Hidden messages

Suppose you discovered something that makes all of life worthwhile. Something that makes all suffering bearable. How would you go about spreading this knowledge? Where would you even start. Suppose you “saw the light” one day. How did you get there? “I don’t know, it all just started to make sense.” That’s kinda how most of life goes. Stuff happens and then (after a lot of suffering usually) there’s a Aha!-moment. And you’re then wondering how you didn’t see it all this time. Why did it take so long to click? Wouldn’t anyone have been able to make you see this sooner? You mean: Before you were ready? I think not. That’s not how it works. Carl Rogers didn’t think so. John Cleese doesn’t either. Understanding something requires a mental leap to a new place in your mind. But you can’t make the leap before the new place has crystallized. So how do you teach anyone? You can’t force learning upon anyone else. You can only hand them building blocks. You can’t make them see the point. You can only tell them to take a look at what you’ve looked at on your personal journey. You’ll then have to leave it to them to go look (Most of the time we don’t go look at the source. We go by hearsay.). They’ll have to think for themselves. They’ll have to distinguish between good and bad ideas. And boy are there a lot of bad ideas out there. It doesn’t help much that bad ideas are such compelling life-fillers.

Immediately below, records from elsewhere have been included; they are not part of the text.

Lemma occurrences_spec n t : a !! n = Some t ->
  (forall j, j ∈ default [] (b2jOf b !! t) <-> block a b n j 1) /\ StronglySorted lt (default [] (b2jOf b !! t)).
Proof.
  intros Ht. rewrite b2jOf_spec. split.
  - intros j. rewrite list_elem_of_In, List.filter_In, in_seq, bool_decide_eq_true. split.
    + intros [_ Hj]. by eapply block_1.
    + intros Hb. destruct (Hb 0) as (s & H1 & H2); [lia|]. rewrite !Nat.add_0_r in *. rewrite Ht in H1. injection H1 as <-.
      split; [|done]. apply lookup_lt_Some in H2. lia.
  - generalize 0. generalize (List.length b). intros l. induction l as [|l IH]; intros x; [constructor|]. simpl.
    destruct (bool_decide _); [|apply IH]. constructor; [apply IH|]. apply Forall_forall. intros y Hy%list_elem_of_In.
    apply List.filter_In in Hy as [Hy%in_seq _]. lia.
Qed.

Lemma rows_spec l n m best : ahi0 <= List.length a -> alo0 <= n -> n + l = ahi0 ->
  lengths n [] m -> found best -> longest n best ->
  let best' := rows (b2jOf b) a blo0 bhi0 (seq n l) m best in found best' /\ longest ahi0 best'.
Proof.
  intros Hlen. revert n m best. induction l as [|l IH]; intros n m best Hn E Hm Hf Hl.
  { simpl. rewrite Nat.add_0_r in E. by subst. }
  cbn [seq rows]. destruct (lookup_lt_is_Some_2 a n) as [t Ht]; [lia|]. rewrite Ht.
  destruct (occurrences_spec n t Ht) as [Ho Hs]. set (js := default [] (b2jOf b !! t)) in *.
  pose proof (row_spec n js m ∅ best Hm) as R. destruct (row n blo0 bhi0 js m ∅ best) as [new' best'].
  destruct R as (H1 & H2 & H3 & H4); [lia|lia|by intros j ?%Ho|done| |done|by intros j k|].
  { split; [by intros j k|]. intros j k Hj (K1 & K2 & K3 & K4 & K5). exfalso. apply Hj, Ho.
    pose proof (block_sub _ _ _ _ _ (k - 1) 1 K5) as K. replace (S n - k + (k - 1)) with n in K by lia.
    replace (j + 1 - k + (k - 1)) with j in K by lia. apply K. lia. }
  apply IH; [lia|lia|done|done|]. intros x j k Hx He. destruct (decide (x <= n)) as [Hxn|Hxn].
  - specialize (Hl x j k Hxn He). lia.
  - replace x with (S n) in He by lia. destruct (proj2 H1 j k) as (k2 & E2 & Hle); [set_solver|done|].
    specialize (H3 _ _ E2). lia.
Qed.

Lemma extendBack_spec fuel best : ahi0 <= List.length a -> found best ->
  let m := extendBack fuel a b alo0 blo0 best in found m /\ size best <= size m.
Proof.
  intros Ha. revert best. induction fuel as [|fuel IH]; intros best Hf; [done|]. simpl.
  destruct ((alo0 <? ma best) && _ && _) eqn:E; [|done]. apply andb_prop in E as [[E1 E2]%andb_prop E3].
  apply Nat.ltb_lt in E1, E2. destruct Hf as (H1 & H2 & H3 & H4 & H5).
  destruct (IH (mkMatch (ma best - 1) (mb best - 1) (size best + 1))) as [H6 H7]; [|simpl in H7; split; [done|lia]].
  unfold found. simpl. split_and!; try lia. rewrite Nat.add_1_r. change (S (size best)) with (1 + size best).
  apply block_app; [apply same_block; [lia|done]|].
  replace (ma best - 1 + 1) with (ma best) by lia. by replace (mb best - 1 + 1) with (mb best) by lia.
Qed.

Suppose you wanted to prevent people from finding happiness. How would you go about it? You’d want to fill their lives with as much undirected activity as possible. A healthy person sets their own goals and pursues them. An unhealthy person is incapable of setting goals or sets the wrong ones or is unable to pursue them. How would you derail a person? By inverting that which is good, true and healthy about them. Even better, by letting them do that to themselves, that would be ideal. And one way to do that is by teaching them that the truth is something to be upset about, and a lie something to be glad about. In essence, you tell them that they are unable to judge for themselves, that their point of view is wrong. That there is such a thing as objectivity and that it lies outside their own capacity to judge. Once you’ve inverted their inner world, they’ll waste most of their productive time on things that if they had been healthy wouldn’t be important to them. But they’ve forgotten the truth of their own existence.

The truth cannot be erased. It can only be distorted. Distortions kick up a lot of dust. People then spend their lives kicking up more dust. If you let the dust settle, however, you’ll see that the truth was always there. It’s right there, in front of you. Hidden in plain sight. And most importantly, the truth doesn’t hurt. You’ve been conditioned to think that it does. But it doesn’t. It’s the lie that hurts, it’s the truth that merely exposes the lie. Your leg was already broken, my telling you isn’t the cause of the pain.

How do we free ourselves? Look at what you were trained to get upset, angry or indignant about and you’ll find things to rejoice at because you can finally let them go. Look at things you were conditioned to be ecstatic about and you’ll know what is wrong with the world and you can let them go. Exit the funhouse, step away from the distorting mirror. And don’t panic when the dust settles and things seem to get very empty. When the frenzied activity drops away, that’s not meaninglessness. That emptiness is also called “space” or “room to breathe”. It’s the place where peace of mind is found. Hold the space, don’t fill it. There’s no need to. The truth is right there, in that emptiness. Some people pay good money for meditation retreats in the hope of clearing their mind. And here you are, panicking because you were trained to fear the space that opens up when you let go of falsehoods. There’s no need to fill it up. That emptiness is truth. It doesn’t need bells or whistles, it doesn’t need to shout to be heard or grabbed and put into service for anything. Here you were, searching for truth, and you find emptiness. What a shock. But here’s the thing: Light is not the opposite of darkness, it’s absence of darkness. When all the lies drop away, that’s not where you find “meaning” or “fulfillment” or any other label you’ve been looking for. You can let go of labels, or your need to search for them. You find that you don’t need them. Truth is not the opposite of lies, it’s their absence. The lie can never make truth disappear, any more than a drop of ink can drain the ocean.